Güçlü devlet olabilmek için birden fazla unsura aynı anda haiz olabilmek gerekir. Bu unsurlar içerisinde iktisadi manada kuvvetli olmak, savaş için gerekli olan teçhizatları yeri olarak üretebilmek ve Dünya siyasetinde çok muteber bir yerde yer alabilmek gerekir. Günümüzde büyük devlet olarak anılan devletlerin ekseriyetinin iktisadi manada kuvvetli olduklarını ve kendi savaş teçhizatlarını ürettiklerini söyleyebiliriz. Örneğin Rusya, Çin ve Almanya. Fakat bu saydığımız devletlerin Dünya siyasetinde günümüzde geniş olarak bir etki alanı oluşturduğunu söyleyemeyiz. Çin ve Rusya komünizm döneminde uydu devletler vasıtası ile etkin olmaya gayret etseler de hem bu çok uzun ömürlü olmamış, hem de asla bir İngiliz siyaseti kadar Dünya'yı etki altına alarak işlerini masa başında görmeyi başaramamışlardır. En büyük zafer savaşmadan kazanılan zaferdir diye bir söz vardır. Bu sözün gereğini Dünya da bir İngilizler bir de son yarım yüzyılda Amerikalılar yapabilmişlerdir. Biz ise gerekmedikçe savaşan bir toplum değiliz. Savaştığında da bir sömürü yada maddi çıkar için değil, devletin bekası ya da manevi bir güç riyasetinde fetihler yapmak amacıyla bunu gerçekleştirmişizdir.
***
Osmanlı Devletinde 2. Abdülhamid Han dönemi Hilafet Siyasetinin tavan yaptığı bir dönemdir. Bunun temel amacı Osmanlı Devletinin bir savaşın getireceği iktisadi ve sosyal yükümlülükleri tam manası ile yerine getiremeyecek kadar hassas bir dönemden geçiyor oluşuydu. Balkanlarda patlak veren krizler ve bu krizler neticesinde yoğun olarak hissedilen Batılı devletlerin ve Rusya'nın baskısını kırmak için çok büyük bir ilmi siyaset bizzat Sultan 2. Abdülhamid tarafından yürütülmüştür. Sultan hazretlerinin yürüttüğü bu siyasetin temelinde ise bahsettiğimiz Hilafet Siyaseti yatar.

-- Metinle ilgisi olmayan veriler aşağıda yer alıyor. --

(** ** [contracts.get_contract_deploymentaddr_map] *)

Lemma deploymentaddr_rows_spec (rows : list (list string)) :
  forall m,
    Forall (fun row => length row = 3%nat) rows ->
    (forall name, m !! name <> Some []) ->
    exists m',
      deploymentaddr_rows m rows = Ok m' /\
      (forall name, m' !! name <> Some []) /\
      forall name,
        default [] (m' !! name) = default [] (m !! name) ++ addresses_of name rows.
Proof.
  induction rows as [| row rows IH]; intros m Hrows Hm.
  - exists m. split; [done |]. split; [done |]. intros name. cbn.
    by rewrite app_nil_r.
  - apply Forall_cons in Hrows as [Hrow Hrows].
    destruct row as [| x [| a [| n [| y row]]]]; try done.
    cbn [deploymentaddr_rows].
    destruct (IH (<[n := default [] (m !! n) ++ [a]]> m) Hrows) as (m' & -> & Hm' & Hget).
    { intros name. destruct (decide (n = name)) as [<- | Hne].
      - rewrite lookup_insert_eq. intros [= Heq]. by destruct (default [] (m !! n)).
      - by rewrite lookup_insert_ne. }
    exists m'. split; [done |]. split; [done |]. intros name.
    rewrite Hget. cbn [addresses_of flat_map].
    destruct (String.eqb_spec n name) as [<- | Hne].
    + rewrite lookup_insert_eq. cbn [default from_option id].
      by rewrite <- app_assoc.
    + by rewrite lookup_insert_ne.
Qed.

(** X13: when every row behind the header has three fields, the map holds, for
    each contract name, the addresses of the rows with that name in the
    order of the file, and no entry for a name without rows. *)
Theorem deploymentaddr_map_groups_by_name (rows : list (list string)) :
  Forall (fun row => length row = 3%nat) (drop 1 rows) ->
  exists m,
    get_contract_deploymentaddr_map rows = Ok m /\
    forall name,
      m !! name = match addresses_of name (drop 1 rows) with
                  | [] => None
                  | l => Some l
                  end.
Proof.
  intros Hrows. unfold get_contract_deploymentaddr_map.
  destruct (deploymentaddr_rows_spec (drop 1 rows) ∅ Hrows) as (m & -> & Hm & Hget).
  { intros name. by rewrite lookup_empty. }
  exists m. split; [done |]. intros name. specialize (Hget name).
  rewrite lookup_empty in Hget. cbn in Hget. specialize (Hm name).
  destruct (m !! name) as [l |]; cbn in Hget; subst.
  - destruct (addresses_of name (drop 1 rows)); [done | done].
  - by rewrite <- Hget.
Qed.

Lemma deploymentaddr_map_groups_by_name_witness :
  exists m,
    get_contract_deploymentaddr_map
      [["Txhash"; "ContractAddress"; "ContractName"];
       ["0x01"; "0xA1"; "Token"]; ["0x02"; "0xC3"; "Wallet"];
       ["0x03"; "0xB2"; "Token"]] = Ok m /\
    forall name,
      m !! name =
        match addresses_of name
                (drop 1 [["Txhash"; "ContractAddress"; "ContractName"];
                         ["0x01"; "0xA1"; "Token"]; ["0x02"; "0xC3"; "Wallet"];
                         ["0x03"; "0xB2"; "Token"]]) with
        | [] => None
        | l => Some l
        end.
Proof.
  apply deploymentaddr_map_groups_by_name. cbn. repeat constructor.
Defined.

Sultan 2. Abdülhamid Han, büyük devletler ile giriştiği siyasi satrancı çok iyi oynamıştır. Almanya'yı İngiltere'ye karşı bir denge unsuru olarak tutarken aynı zamanda İngilizleri de Rusya karşısına aynı dengenin bir gereği olarak dikmiştir. İngiltere, Almanya ve Rusya üçgeninde her zaman pergelin sabit ayağı olmayı başaran 2. Abdülhamid Han, bu siyaset kilitlendiği anda hilafet siyasetini devreye sokarak vaziyete çeki düzen vermiştir.

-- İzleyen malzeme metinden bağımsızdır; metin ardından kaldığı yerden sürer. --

Lemma fact_without_digits_witness :
  _index_fact_numbers ascii_ucd
    (Some ([fact_of "3-1"] ++ Fact (lit "Venue") None (lit "view") :: [fact_of "28%"]))
  = _index_fact_numbers ascii_ucd (Some ([fact_of "3-1"] ++ [fact_of "28%"])).
Proof.
  apply (fact_without_digits ascii_ucd [fact_of "3-1"] [fact_of "28%"]
           (Fact (lit "Venue") None (lit "view"))).
  constructor.
Defined.

(* ------------------------------------------------------------------ *)
(** ** Scorelines of two runs of digits *)

Lemma run_Seq (U : ucd) (r1 r2 : regex) (t : str) (st : mstate) (k : mstate → option mstate) :
  run U (Seq r1 r2) t st k = run U r1 t st (λ st', run U r2 t st' k).
Proof. reflexivity. Qed.

Lemma run_Group (U : ucd) (r : regex) (t : str) (st : mstate) (k : mstate → option mstate) :
  run U (Group r) t st k
  = run U r t st (λ st', k (MState (pos st') ((pos st, pos st') :: caps st'))).
Proof. reflexivity. Qed.

Lemma run_Repeat (U : ucd) (lo : nat) (hi : option nat) (r : regex) (t : str) (st : mstate)
    (k : mstate → option mstate) :
  run U (Repeat lo hi r) t st k
  = repeat_loop (run U r t) lo k (match hi with Some h => h | None => length t end) 0 st.
Proof. reflexivity. Qed.

Lemma run_Class (U : ucd) (p : char → bool) (t : str) (st : mstate)
    (k : mstate → option mstate) :
  run U (Class p) t st k
  = if holds p (char_at t (pos st)) then k (MState (S (pos st)) (caps st)) else None.
Proof. reflexivity. Qed.

Lemma run_WordBoundary (U : ucd) (t : str) (st : mstate) (k : mstate → option mstate) :
  run U WordBoundary t st k
  = if xorb (holds (Chr.is_word U) (char_before t (pos st)))
            (holds (Chr.is_word U) (char_at t (pos st)))
    then k st else None.
Proof. reflexivity. Qed.

Lemma char_at_middle (pre post : str) (a : nat) :
  a = length pre → char_at (pre ++ post) a = head post.
Proof.
  intros ->. unfold char_at. rewrite lookup_app_r by lia.
  rewrite Nat.sub_diag. by destruct post.
Qed.

Lemma repeat_loop_S (body : mstate → (mstate → option mstate) → option mstate) (lo : nat)
    (k : mstate → option mstate) (fuel count : nat) (st : mstate) :
  repeat_loop body lo k (S fuel) count st
  = match body st (λ st', if (pos st' =? pos st)%nat then None
                          else repeat_loop body lo k fuel (S count) st') with
    | Some res => Some res
    | None => if (lo <=? count)%nat then k st else None
    end.
Proof. reflexivity. Qed.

Halifelik makamının verdiği salahiyet ile Cihad –ı Ekber ilan etme yetkisine haiz olan Sultan 2. Abdülhamid, uluslar arası siyasette Osmanlı Devleti'nin denge politikası tıkandığı anda baskıları kırmak amacıyla Batı'yı Hilafet Siyaseti ile üstü kapalı olarak tehdit ederek tabir –i caizse aba altından sopa göstermiş ve Batılı devletleri bu suretle hizaya getirebilmiştir.

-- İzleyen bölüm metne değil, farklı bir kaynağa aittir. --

(** X17. A new line whose own estimate is within the budget is never
    trimmed away and never cut: whatever older messages are dropped and
    whatever the partial-inclusion step adds, the answer of the trimmer
    ends with the human message of the line as typed. *)
Theorem new_line_survives_trimming :
  forall (P : PartialStep) (B : Z) (c r : list BaseMessage) (line : string),
    (Z.of_nat (length (Js.splitWs line)) <= B)%Z ->
    trimMessages P B (c ++ [HumanMessage line]) = Some r ->
    exists init, r = init ++ [HumanMessage line].
Proof.
  intros P B c r line L H.
  destruct (LangChain.findFit B tokenCounter
              (LangChain.dropUntil human (rev (c ++ [HumanMessage line])))
              (length (LangChain.dropUntil human (rev (c ++ [HumanMessage line])))))
    as [idx|] eqn:F.
  2:{ unfold trimMessages, LangChain.lastMaxTokens, LangChain.firstMaxTokens in H.
      now rewrite F in H. }
  destruct (trimMessages_at P B _ idx F) as (_ & E).
  rewrite H in E. rewrite reversed_snoc in F, E.
  destruct idx as [|i].
  - (* the search cannot end below the new line *)
    destruct (findFit_exceeds B _ _ _ F 1) as (n & C & G); [cbn [length]; lia|].
    cbn in C. injection C as <-. lia.
  - cbn [firstn skipn rev] in E. unfold assemble in E.
    destruct (rev (skipn i (rev c))) as [|o older].
    + injection E as ->. now eexists.
    + destruct (P B _ _) as [extra|]; [|discriminate].
      cbn [bind] in E. injection E as ->.
      eexists. now rewrite app_assoc.
Qed.

Lemma new_line_survives_trimming_witness :
  exists init, [HumanMessage twentyWords] = init ++ [HumanMessage twentyWords].
Proof.
  apply (new_line_survives_trimming noPartial 100
           [HumanMessage "hi"; AIMessage "x" (Num 990)]
           [HumanMessage twentyWords] twentyWords);
    [vm_compute; discriminate | reflexivity].
Defined.

(** X18. The agent variant appends what the agent returns beyond the
    number of messages it was sent: when the agent returns the messages
    sent followed by new ones, exactly the new ones are appended, and
    when it returns no more messages than it was sent, the conversation
    stays as it is and the next prompt follows. *)
Theorem agent_answer_is_cut_at_the_messages_sent :
  forall (W : Platform) (s : AgentMode.Session) (sent res : list BaseMessage),
    agent_invoke W (AgentMode.agent s) sent = Some res ->
    (forall new,
        res = sent ++ new ->
        AgentMode.conversation (fst (AgentMode.complete W s sent))
        = AgentMode.conversation s ++ new)
    /\ (length res <= length sent ->
        AgentMode.complete W s sent
        = (s, [AgentInvoke (AgentMode.agent s) sent; StdoutWrite blankLine;
               TermPrompt])).
Proof.
  intros W s sent res H. unfold AgentMode.complete. rewrite H. split.
  - intros new ->. cbn [fst AgentMode.conversation AgentMode.withConversation].
    now rewrite skipn_app, skipn_all, Nat.sub_diag.
  - intros L. rewrite skipn_all2 by exact L. rewrite app_nil_r.
    now destruct s.
Qed.

Lemma agent_answer_is_cut_at_the_messages_sent_witness :
  AgentMode.conversation
    (fst (AgentMode.complete offline
            (AgentMode.withConversation (agentSession offline qBot)
               [HumanMessage "Q: hello"])
            [HumanMessage "Q: hello"]))
  = [HumanMessage "Q: hello"] ++ [AIMessage "ok" (Num 12)].
Proof.
  apply (proj1 (agent_answer_is_cut_at_the_messages_sent offline
                  (AgentMode.withConversation (agentSession offline qBot)
                     [HumanMessage "Q: hello"])
                  [HumanMessage "Q: hello"]
                  ([HumanMessage "Q: hello"] ++ [AIMessage "ok" (Num 12)])
                  eq_refl)).
  reflexivity.
Defined.

(** ** First turn of the built-in bot *)

Lemma append_empty (s : string) : (s ++ EmptyString)%string = s.
Proof. induction s as [|c s IH]; [reflexivity|]. cbn [append]. now rewrite IH. Qed.

Lemma escapeExpression_plainText (s : string) :
  plainText s = true -> Handlebars.escapeExpression s = s.
Proof.
  induction s as [|c s IH]; [reflexivity|].
  cbn [plainText Handlebars.escapeExpression]. intros H.
  apply andb_prop in H. destruct H as (C & H).
  apply String.eqb_eq in C. rewrite C, (IH H). reflexivity.
Qed.

Lemma string_length_append (a b : string) :
  String.length (a ++ b) = String.length a + String.length b.
Proof. induction a as [|c a IH]; [reflexivity|]. cbn. now rewrite IH. Qed.

Lemma escapeChar_length (c : ascii) :
  1 <= String.length (Handlebars.escapeChar c)
  /\ (String.eqb (Handlebars.escapeChar c) (String c EmptyString) = false ->
      2 <= String.length (Handlebars.escapeChar c)).
Proof.
  unfold Handlebars.escapeChar.
  repeat match goal with
         | |- context [if ?b then _ else _] =>
             destruct b; [cbn; split; [lia | intros _; lia]|]
         end.
  split; [cbn; lia|]. rewrite String.eqb_refl. discriminate.
Qed.

Lemma escapeExpression_grows (s : string) :
  plainText s = false ->
  String.length s < String.length (Handlebars.escapeExpression s).
Proof.
  assert (G : forall t, String.length t <= String.length (Handlebars.escapeExpression t)).
  { induction t as [|c t IH]; [reflexivity|].
    cbn [Handlebars.escapeExpression]. rewrite string_length_append.
    destruct (escapeChar_length c) as (L & _). cbn [String.length]. lia. }
  induction s as [|c s IH]; [discriminate|].
  cbn [plainText Handlebars.escapeExpression]. rewrite string_length_append.
  destruct (escapeChar_length c) as (L1 & L2). cbn [String.length].
  destruct (String.eqb (Handlebars.escapeChar c) (String c EmptyString)).
  - cbn [andb]. intros H. apply IH in H. lia.
  - intros _. specialize (L2 eq_refl). pose proof (G s). lia.
Qed.

Lemma default_template (W : Platform) (line : string) :
  compile W (bot_initialPromptTemplate defaultBot) line
  = Some (Handlebars.escapeExpression line).
Proof.
  assert (E : Handlebars.parse (bot_initialPromptTemplate defaultBot)
              = Some [Handlebars.Content EmptyString; Handlebars.Mustache true;
                      Handlebars.Content EmptyString])
    by reflexivity.
  unfold compile. rewrite E. cbn [Handlebars.render append].
  now rewrite append_empty.
Qed.

(** X19. With the built-in bot the first line of a conversation is not
    stored as typed: the template [{{input}}] stores it HTML-escaped, so
    that a line with none of the characters [&], [<], [>], the two quotes,
    the backquote and [=] is stored unchanged and any other line is not;
    in both variants. *)
Theorem built_in_bot_escapes_the_first_line :
  forall (W : Platform) (line : string),
    dispatch (Some line) = Chat line ->
    hd_error (Plain.conversation
                (fst (Plain.onLine W (plainSession W defaultBot) (Some line))))
    = Some (HumanMessage (Handlebars.escapeExpression line))
    /\ hd_error (AgentMode.conversation
                   (fst (AgentMode.onLine W (agentSession W defaultBot) (Some line))))
       = Some (HumanMessage (Handlebars.escapeExpression line))
    /\ (plainText line = true -> Handlebars.escapeExpression line = line)
    /\ (plainText line = false -> Handlebars.escapeExpression line <> line).
Proof.
  intros W line D. split; [|split; [|split]].
  - rewrite (plain_first_turn W (plainSession W defaultBot) line
               (Handlebars.escapeExpression line) D eq_refl (default_template W line)).
    unfold Plain.complete. now destruct (llm_invoke W _).
  - rewrite (agent_first_turn W (agentSession W defaultBot) line
               (Handlebars.escapeExpression line) D eq_refl (default_template W line)).
    unfold AgentMode.complete. now destruct (agent_invoke W _ _).
  - apply escapeExpression_plainText.
  - intros H E. apply (escapeExpression_grows line) in H.
    rewrite E in H. lia.
Qed.

Lemma built_in_bot_escapes_the_first_line_witness :
  hd_error (Plain.conversation
              (fst (Plain.onLine offline (plainSession offline defaultBot)
                      (Some "is 1 < 2?"))))
  = Some (HumanMessage (Handlebars.escapeExpression "is 1 < 2?"))
  /\ Handlebars.escapeExpression "is 1 < 2?" = "is 1 &lt; 2?".
Proof.
  split; [|reflexivity].
  apply (proj1 (built_in_bot_escapes_the_first_line offline "is 1 < 2?" eq_refl)).
Defined.

(** ** A message that cannot be counted *)

Lemma reduce_uncountable (msgs : list BaseMessage) (m : BaseMessage) :
  In m msgs -> estimated m = true -> contentToString (content m) = None ->
  forall t, reduce t msgs = None.
Proof.
  intros I E C. induction msgs as [|x msgs IH]; intros t; [destruct I|].
  cbn [reduce]. destruct I as [->|I].
  - unfold countMessage, estimated, estimateTokens in *. rewrite C.
    now destruct (response_metadata m).
  - destruct (countMessage t x); [apply (IH I) | reflexivity].
Qed.

Lemma trimmer_uncountable (P : PartialStep) (c : list BaseMessage)
  (m : BaseMessage) (line : string) :
  In m c -> estimated m = true -> contentToString (content m) = None ->
  trimmer P (c ++ [HumanMessage line]) = None.
Proof.
  intros I E C.
  unfold trimmer, trimMessages, LangChain.lastMaxTokens, LangChain.firstMaxTokens.
  rewrite reversed_snoc. cbn [length].
  rewrite findFit_S, firstn_all2 by (cbn [length]; lia).
  unfold tokenCounter at 1.
  rewrite (reduce_uncountable (HumanMessage line :: rev c) m); [reflexivity | | exact E | exact C].
  right. now apply in_rev in I.
Qed.

(** X20. One message that cannot be counted (no numeric usage and a
    content that does not normalise) in the conversation makes every
    later chat line fatal: the line is appended, the trimmer throws on
    its first count, nothing is sent, and the process ends with code 1;
    in both variants. *)
Theorem uncountable_message_ends_the_next_turn :
  forall (W : Platform) (line : string) (m : BaseMessage),
    dispatch (Some line) = Chat line ->
    estimated m = true ->
    contentToString (content m) = None ->
    (forall s : Plain.Session,
        In m (Plain.conversation s) ->
        Plain.onLine W s (Some line)
        = (Plain.withConversation s (Plain.conversation s ++ [HumanMessage line]),
           [ConsoleError "Unexpected error processing user input"; ProcessExit 1]))
    /\ (forall s : AgentMode.Session,
          In m (AgentMode.conversation s) ->
          AgentMode.onLine W s (Some line)
          = (AgentMode.withConversation s
               (AgentMode.conversation s ++ [HumanMessage line]),
             [ConsoleError "Unexpected error processing user input"; ProcessExit 1])).
Proof.
  intros W line m D E C. split; intros s I.
  - unfold Plain.onLine, Plain.chat. rewrite D.
    destruct (Plain.conversation s) as [|x c] eqn:S; [destruct I|].
    cbn [Plain.conversation Plain.withConversation].
    now rewrite (trimmer_uncountable (includePartial W) (x :: c) m line I E C).
  - unfold AgentMode.onLine, AgentMode.chat. rewrite D.
    destruct (AgentMode.conversation s) as [|x c] eqn:S; [destruct I|].
    cbn [AgentMode.conversation AgentMode.withConversation].
    now rewrite (trimmer_uncountable (includePartial W) (x :: c) m line I E C).
Qed.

Hilafet Siyasetinin dahiyane bir ürünü olan Hicaz demiryolları ise kitaplara konu olabilecek derecede muhteşem bir karardır. Sultan 2. Abdülhamid Han Hicaz demiryolları gibi büyük bir hizmeti ifa ederken Avrupa dan Arap Yarımadasına uzanan bu demiryolu ile tüm Müslümanları bir birine bağlamak ile kalmıyor, aynı zamanda hac vazifesini yerine getirmek isteyen Müslümanlara verdiği bu imkan ile hem Halifelik makamının hakkını veriyor, hem de ümmet-i Muhammed'in nazar- ı Muhabbetini şahsında toplamış oluyordu. Ayrıca bu hizmet Müslümanların gönülleri ile halifelik makamı arasındaki manevi bağı kuvvetlendirmiş oluyordu.